Recorded information below:

(** C8: along the loop, starting from two fresh counters and with
    additions and deletions that are not negative, processing one more pull
    request removes no entry of the reviewer counter or of the creator
    counter, lowers none, and leaves no negative entry in either. *)
Theorem counters_only_grow (weight_method : string)
    (pull_requests : list PullRequest) (pull : PullRequest) :
  Forall nonneg_changes (pull_requests ++ [pull]) →
  let extract_weight := select_weight weight_method in
  let before := aggregate extract_weight pull_requests in
  let after := aggregate extract_weight (pull_requests ++ [pull]) in
  grows before.1 after.1 ∧ grows before.2 after.2 ∧
  no_negative_entry after.1 ∧ no_negative_entry after.2.
Proof.
  intros Hall extract_weight before after.
  destruct (aggregate_no_negative weight_method _ Hall) as [Hn1 Hn2].
  apply Forall_app in Hall as [_ Hpull]. rewrite Forall_singleton in Hpull.
  pose proof (select_weight_nonneg weight_method pull Hpull) as Hw.
  subst after before extract_weight. repeat split; try assumption.
  - rewrite aggregate_snoc. unfold process; cbn [fst snd].
    apply counter_update_grows, extract_reviewers_no_negative, Hw.
  - rewrite aggregate_snoc. unfold process; cbn [fst snd].
    apply counter_update_grows, singleton_no_negative, Hw.
Qed.

Lemma counters_only_grow_witness :
  let before := aggregate (select_weight "changes") [Scenario.pr1 0 []] in
  let after :=
    aggregate (select_weight "changes") ([Scenario.pr1 0 []] ++ [Scenario.pr2 0 []]) in
  grows before.1 after.1 ∧ grows before.2 after.2 ∧
  no_negative_entry after.1 ∧ no_negative_entry after.2.
Proof.
  apply (counters_only_grow "changes" [Scenario.pr1 0 []] (Scenario.pr2 0 [])).
  simpl. repeat (constructor; [split; simpl; lia|]). constructor.
Defined.

(** C9: two runs of the loop over the same list of pull requests, each from
    its own pair of fresh counters and each free to take the reviewers of a
    pull request in its own order, end with the same reviewer counter and
    the same creator counter, the ones [aggregate] computes. *)
Theorem aggregation_deterministic (extract_weight : PullRequest → Z)
    (pull_requests : list PullRequest) (st1 st2 : Counter * Counter) :
  run extract_weight (∅, ∅) pull_requests st1 →
  run extract_weight (∅, ∅) pull_requests st2 →
  st1 = st2 ∧ st1 = aggregate extract_weight pull_requests.
Proof.
  intros H1 H2. apply run_foldl in H1, H2. subst st1 st2. split; reflexivity.
Qed.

End of Recorded information.

*How to complete this task*
Reproduce all the records shown above, unchanged.

*Reply to the exercise*
(** C8: along the loop, starting from two fresh counters and with
    additions and deletions that are not negative, processing one more pull
    request removes no entry of the reviewer counter or of the creator
    counter, lowers none, and leaves no negative entry in either. *)
Theorem counters_only_grow (weight_method : string)
    (pull_requests : list PullRequest) (pull : PullRequest) :
  Forall nonneg_changes (pull_requests ++ [pull]) →
  let extract_weight := select_weight weight_method in
  let before := aggregate extract_weight pull_requests in
  let after := aggregate extract_weight (pull_requests ++ [pull]) in
  grows before.1 after.1 ∧ grows before.2 after.2 ∧
  no_negative_entry after.1 ∧ no_negative_entry after.2.
Proof.
  intros Hall extract_weight before after.
  destruct (aggregate_no_negative weight_method _ Hall) as [Hn1 Hn2].
  apply Forall_app in Hall as [_ Hpull]. rewrite Forall_singleton in Hpull.
  pose proof (select_weight_nonneg weight_method pull Hpull) as Hw.
  subst after before extract_weight. repeat split; try assumption.
  - rewrite aggregate_snoc. unfold process; cbn [fst snd].
    apply counter_update_grows, extract_reviewers_no_negative, Hw.
  - rewrite aggregate_snoc. unfold process; cbn [fst snd].
    apply counter_update_grows, singleton_no_negative, Hw.
Qed.

Lemma counters_only_grow_witness :
  let before := aggregate (select_weight "changes") [Scenario.pr1 0 []] in
  let after :=
    aggregate (select_weight "changes") ([Scenario.pr1 0 []] ++ [Scenario.pr2 0 []]) in
  grows before.1 after.1 ∧ grows before.2 after.2 ∧
  no_negative_entry after.1 ∧ no_negative_entry after.2.
Proof.
  apply (counters_only_grow "changes" [Scenario.pr1 0 []] (Scenario.pr2 0 [])).
  simpl. repeat (constructor; [split; simpl; lia|]). constructor.
Defined.

(** C9: two runs of the loop over the same list of pull requests, each from
    its own pair of fresh counters and each free to take the reviewers of a
    pull request in its own order, end with the same reviewer counter and
    the same creator counter, the ones [aggregate] computes. *)
Theorem aggregation_deterministic (extract_weight : PullRequest → Z)
    (pull_requests : list PullRequest) (st1 st2 : Counter * Counter) :
  run extract_weight (∅, ∅) pull_requests st1 →
  run extract_weight (∅, ∅) pull_requests st2 →
  st1 = st2 ∧ st1 = aggregate extract_weight pull_requests.
Proof.
  intros H1 H2. apply run_foldl in H1, H2. subst st1 st2. split; reflexivity.
Qed.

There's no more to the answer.